*WORK TASK*
Go through the records below line by line. Count the lines with "Spurious" and give the count alone.

*INFORMATION SHOWN*
>>
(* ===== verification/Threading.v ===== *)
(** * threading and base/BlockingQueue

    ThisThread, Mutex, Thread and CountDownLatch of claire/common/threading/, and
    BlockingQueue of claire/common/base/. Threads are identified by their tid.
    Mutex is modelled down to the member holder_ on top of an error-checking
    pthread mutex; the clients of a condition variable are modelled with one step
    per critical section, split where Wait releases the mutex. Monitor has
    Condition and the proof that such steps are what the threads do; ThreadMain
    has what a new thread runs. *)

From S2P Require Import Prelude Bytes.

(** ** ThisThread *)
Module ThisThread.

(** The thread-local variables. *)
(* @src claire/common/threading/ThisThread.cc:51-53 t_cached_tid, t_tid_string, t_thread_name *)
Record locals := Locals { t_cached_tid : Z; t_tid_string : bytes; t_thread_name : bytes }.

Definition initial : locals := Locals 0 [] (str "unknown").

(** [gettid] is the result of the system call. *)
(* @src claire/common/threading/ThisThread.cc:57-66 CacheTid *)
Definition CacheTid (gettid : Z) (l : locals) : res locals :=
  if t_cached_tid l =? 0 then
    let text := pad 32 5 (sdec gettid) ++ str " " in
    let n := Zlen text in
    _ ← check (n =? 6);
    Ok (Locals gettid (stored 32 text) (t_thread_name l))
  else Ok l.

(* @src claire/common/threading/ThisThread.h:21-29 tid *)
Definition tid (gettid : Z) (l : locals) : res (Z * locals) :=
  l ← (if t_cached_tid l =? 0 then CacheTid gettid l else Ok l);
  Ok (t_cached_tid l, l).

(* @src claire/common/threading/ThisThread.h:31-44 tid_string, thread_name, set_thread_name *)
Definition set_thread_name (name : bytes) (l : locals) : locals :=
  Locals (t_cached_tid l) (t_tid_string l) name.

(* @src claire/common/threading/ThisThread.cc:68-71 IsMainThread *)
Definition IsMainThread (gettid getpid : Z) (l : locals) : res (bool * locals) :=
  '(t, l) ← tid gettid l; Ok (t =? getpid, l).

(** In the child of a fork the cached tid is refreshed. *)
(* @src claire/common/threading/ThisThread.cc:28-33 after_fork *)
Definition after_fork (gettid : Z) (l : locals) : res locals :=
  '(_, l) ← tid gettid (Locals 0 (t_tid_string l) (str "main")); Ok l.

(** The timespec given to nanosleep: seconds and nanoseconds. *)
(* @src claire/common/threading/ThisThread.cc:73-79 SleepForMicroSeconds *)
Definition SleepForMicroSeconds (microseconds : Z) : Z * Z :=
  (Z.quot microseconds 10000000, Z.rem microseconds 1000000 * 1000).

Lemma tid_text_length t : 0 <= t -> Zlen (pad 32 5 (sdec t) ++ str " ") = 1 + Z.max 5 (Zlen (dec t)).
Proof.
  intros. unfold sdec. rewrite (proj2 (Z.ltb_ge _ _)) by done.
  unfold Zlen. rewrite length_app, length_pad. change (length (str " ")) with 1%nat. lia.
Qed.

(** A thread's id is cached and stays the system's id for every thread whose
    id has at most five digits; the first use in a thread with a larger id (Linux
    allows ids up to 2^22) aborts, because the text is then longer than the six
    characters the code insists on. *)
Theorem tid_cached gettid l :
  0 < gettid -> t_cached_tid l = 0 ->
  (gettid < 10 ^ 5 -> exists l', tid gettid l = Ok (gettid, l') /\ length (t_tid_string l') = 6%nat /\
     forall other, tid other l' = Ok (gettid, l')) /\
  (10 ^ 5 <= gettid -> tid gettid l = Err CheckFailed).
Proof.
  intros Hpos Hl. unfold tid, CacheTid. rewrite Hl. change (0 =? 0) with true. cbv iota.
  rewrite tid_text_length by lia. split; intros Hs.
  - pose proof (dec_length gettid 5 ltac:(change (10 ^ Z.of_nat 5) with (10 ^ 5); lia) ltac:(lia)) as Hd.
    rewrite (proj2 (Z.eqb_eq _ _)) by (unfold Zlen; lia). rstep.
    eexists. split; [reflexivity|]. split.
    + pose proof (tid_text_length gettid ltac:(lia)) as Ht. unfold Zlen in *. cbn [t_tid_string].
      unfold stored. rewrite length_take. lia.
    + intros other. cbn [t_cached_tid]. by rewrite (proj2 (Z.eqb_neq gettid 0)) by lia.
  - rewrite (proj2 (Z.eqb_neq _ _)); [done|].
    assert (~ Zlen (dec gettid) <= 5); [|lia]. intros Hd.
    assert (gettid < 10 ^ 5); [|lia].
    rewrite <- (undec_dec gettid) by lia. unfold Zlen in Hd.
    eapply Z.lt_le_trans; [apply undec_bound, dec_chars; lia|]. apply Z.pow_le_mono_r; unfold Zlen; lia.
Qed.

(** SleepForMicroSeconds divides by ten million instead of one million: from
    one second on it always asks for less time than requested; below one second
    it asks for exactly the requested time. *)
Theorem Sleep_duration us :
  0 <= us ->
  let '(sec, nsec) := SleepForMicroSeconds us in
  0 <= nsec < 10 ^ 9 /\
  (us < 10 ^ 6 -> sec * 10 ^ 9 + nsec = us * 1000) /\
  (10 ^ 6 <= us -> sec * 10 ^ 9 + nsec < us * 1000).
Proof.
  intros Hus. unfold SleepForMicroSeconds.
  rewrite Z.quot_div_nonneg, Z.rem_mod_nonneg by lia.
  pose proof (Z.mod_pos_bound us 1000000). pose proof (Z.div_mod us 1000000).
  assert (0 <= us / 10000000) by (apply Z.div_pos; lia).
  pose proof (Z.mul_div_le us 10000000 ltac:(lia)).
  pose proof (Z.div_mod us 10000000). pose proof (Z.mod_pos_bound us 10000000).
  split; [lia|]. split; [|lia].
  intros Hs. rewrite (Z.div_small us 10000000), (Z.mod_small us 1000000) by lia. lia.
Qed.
<<
>>
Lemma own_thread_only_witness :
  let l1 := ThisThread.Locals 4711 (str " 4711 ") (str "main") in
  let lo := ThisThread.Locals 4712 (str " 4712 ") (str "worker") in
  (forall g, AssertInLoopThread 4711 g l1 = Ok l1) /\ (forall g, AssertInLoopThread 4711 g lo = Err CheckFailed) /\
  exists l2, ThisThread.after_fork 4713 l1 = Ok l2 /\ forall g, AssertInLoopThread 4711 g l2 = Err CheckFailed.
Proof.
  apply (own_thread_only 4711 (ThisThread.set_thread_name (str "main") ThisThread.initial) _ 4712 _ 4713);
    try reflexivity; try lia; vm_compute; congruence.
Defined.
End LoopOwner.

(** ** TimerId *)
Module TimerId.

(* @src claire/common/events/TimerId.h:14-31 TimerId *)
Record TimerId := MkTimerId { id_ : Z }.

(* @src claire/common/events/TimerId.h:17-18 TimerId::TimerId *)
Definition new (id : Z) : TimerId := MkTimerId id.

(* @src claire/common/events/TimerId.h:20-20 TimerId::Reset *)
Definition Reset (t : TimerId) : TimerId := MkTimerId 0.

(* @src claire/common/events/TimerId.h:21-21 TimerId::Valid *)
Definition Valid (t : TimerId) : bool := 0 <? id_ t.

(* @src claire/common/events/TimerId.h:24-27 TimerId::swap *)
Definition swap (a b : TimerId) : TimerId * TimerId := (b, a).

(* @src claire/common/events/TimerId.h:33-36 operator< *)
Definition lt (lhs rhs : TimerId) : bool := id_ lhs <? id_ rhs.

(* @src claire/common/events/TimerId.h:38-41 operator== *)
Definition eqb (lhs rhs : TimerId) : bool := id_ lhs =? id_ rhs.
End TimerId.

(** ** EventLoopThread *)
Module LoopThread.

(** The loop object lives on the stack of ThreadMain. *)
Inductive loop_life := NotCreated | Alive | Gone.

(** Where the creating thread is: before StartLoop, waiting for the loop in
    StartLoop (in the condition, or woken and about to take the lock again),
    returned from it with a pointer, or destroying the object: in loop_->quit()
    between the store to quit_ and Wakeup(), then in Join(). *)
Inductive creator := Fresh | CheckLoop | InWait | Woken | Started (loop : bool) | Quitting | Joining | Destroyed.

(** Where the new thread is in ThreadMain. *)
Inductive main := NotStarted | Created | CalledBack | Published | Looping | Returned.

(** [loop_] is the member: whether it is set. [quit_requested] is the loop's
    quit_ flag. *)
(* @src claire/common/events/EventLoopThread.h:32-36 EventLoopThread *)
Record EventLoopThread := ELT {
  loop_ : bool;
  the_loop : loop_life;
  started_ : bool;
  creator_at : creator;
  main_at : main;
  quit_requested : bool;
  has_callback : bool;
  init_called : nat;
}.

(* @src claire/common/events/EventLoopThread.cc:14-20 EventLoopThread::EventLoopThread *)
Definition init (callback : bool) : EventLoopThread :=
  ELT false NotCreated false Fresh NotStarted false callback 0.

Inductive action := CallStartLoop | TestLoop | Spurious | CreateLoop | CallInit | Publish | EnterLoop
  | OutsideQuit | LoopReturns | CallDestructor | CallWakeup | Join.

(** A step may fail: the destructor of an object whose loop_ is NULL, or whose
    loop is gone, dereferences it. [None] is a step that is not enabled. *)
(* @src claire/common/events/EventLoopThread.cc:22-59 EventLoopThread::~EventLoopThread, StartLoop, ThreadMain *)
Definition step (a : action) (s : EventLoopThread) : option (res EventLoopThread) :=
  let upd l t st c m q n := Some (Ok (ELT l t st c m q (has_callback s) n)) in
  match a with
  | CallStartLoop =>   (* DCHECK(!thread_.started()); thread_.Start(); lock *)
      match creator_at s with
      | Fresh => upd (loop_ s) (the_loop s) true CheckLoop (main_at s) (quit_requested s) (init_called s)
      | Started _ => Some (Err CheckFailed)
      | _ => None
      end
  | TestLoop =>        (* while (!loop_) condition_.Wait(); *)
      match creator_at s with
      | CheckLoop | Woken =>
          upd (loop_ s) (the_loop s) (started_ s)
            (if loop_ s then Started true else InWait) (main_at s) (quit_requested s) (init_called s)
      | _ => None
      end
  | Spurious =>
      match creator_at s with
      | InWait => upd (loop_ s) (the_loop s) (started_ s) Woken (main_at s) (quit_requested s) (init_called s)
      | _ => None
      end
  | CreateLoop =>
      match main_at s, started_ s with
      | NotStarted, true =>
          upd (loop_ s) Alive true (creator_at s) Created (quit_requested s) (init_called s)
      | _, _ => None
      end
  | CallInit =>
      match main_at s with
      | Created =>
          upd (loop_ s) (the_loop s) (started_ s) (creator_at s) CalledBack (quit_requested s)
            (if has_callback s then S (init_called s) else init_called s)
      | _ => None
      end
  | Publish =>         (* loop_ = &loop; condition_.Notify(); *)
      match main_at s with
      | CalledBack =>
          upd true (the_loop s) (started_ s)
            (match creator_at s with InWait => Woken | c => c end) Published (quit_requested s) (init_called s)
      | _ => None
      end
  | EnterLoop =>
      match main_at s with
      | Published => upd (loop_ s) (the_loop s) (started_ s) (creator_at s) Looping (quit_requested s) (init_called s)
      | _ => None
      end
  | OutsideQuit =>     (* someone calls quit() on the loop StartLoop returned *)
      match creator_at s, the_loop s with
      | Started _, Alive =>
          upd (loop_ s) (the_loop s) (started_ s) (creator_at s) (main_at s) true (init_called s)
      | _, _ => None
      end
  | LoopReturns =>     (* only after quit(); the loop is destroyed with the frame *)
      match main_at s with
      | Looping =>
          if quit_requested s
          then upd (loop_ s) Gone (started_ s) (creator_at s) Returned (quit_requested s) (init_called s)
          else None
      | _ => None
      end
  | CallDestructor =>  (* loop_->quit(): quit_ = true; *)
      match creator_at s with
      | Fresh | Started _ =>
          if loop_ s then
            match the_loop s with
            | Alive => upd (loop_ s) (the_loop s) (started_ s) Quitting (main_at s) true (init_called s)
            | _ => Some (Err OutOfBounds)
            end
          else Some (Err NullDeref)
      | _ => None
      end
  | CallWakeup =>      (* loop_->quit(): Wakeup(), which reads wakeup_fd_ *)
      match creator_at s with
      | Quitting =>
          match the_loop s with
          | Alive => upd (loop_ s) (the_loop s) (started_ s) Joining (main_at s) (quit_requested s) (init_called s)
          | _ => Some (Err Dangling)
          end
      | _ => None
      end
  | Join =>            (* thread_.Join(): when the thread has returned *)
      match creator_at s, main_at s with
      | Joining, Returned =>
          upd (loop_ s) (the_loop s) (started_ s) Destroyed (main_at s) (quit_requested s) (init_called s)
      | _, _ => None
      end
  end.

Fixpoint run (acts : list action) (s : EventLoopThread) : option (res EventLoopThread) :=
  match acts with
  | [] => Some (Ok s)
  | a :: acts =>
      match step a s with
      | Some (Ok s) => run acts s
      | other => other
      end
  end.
<<
*SOLUTION TO THIS PROBLEM*
2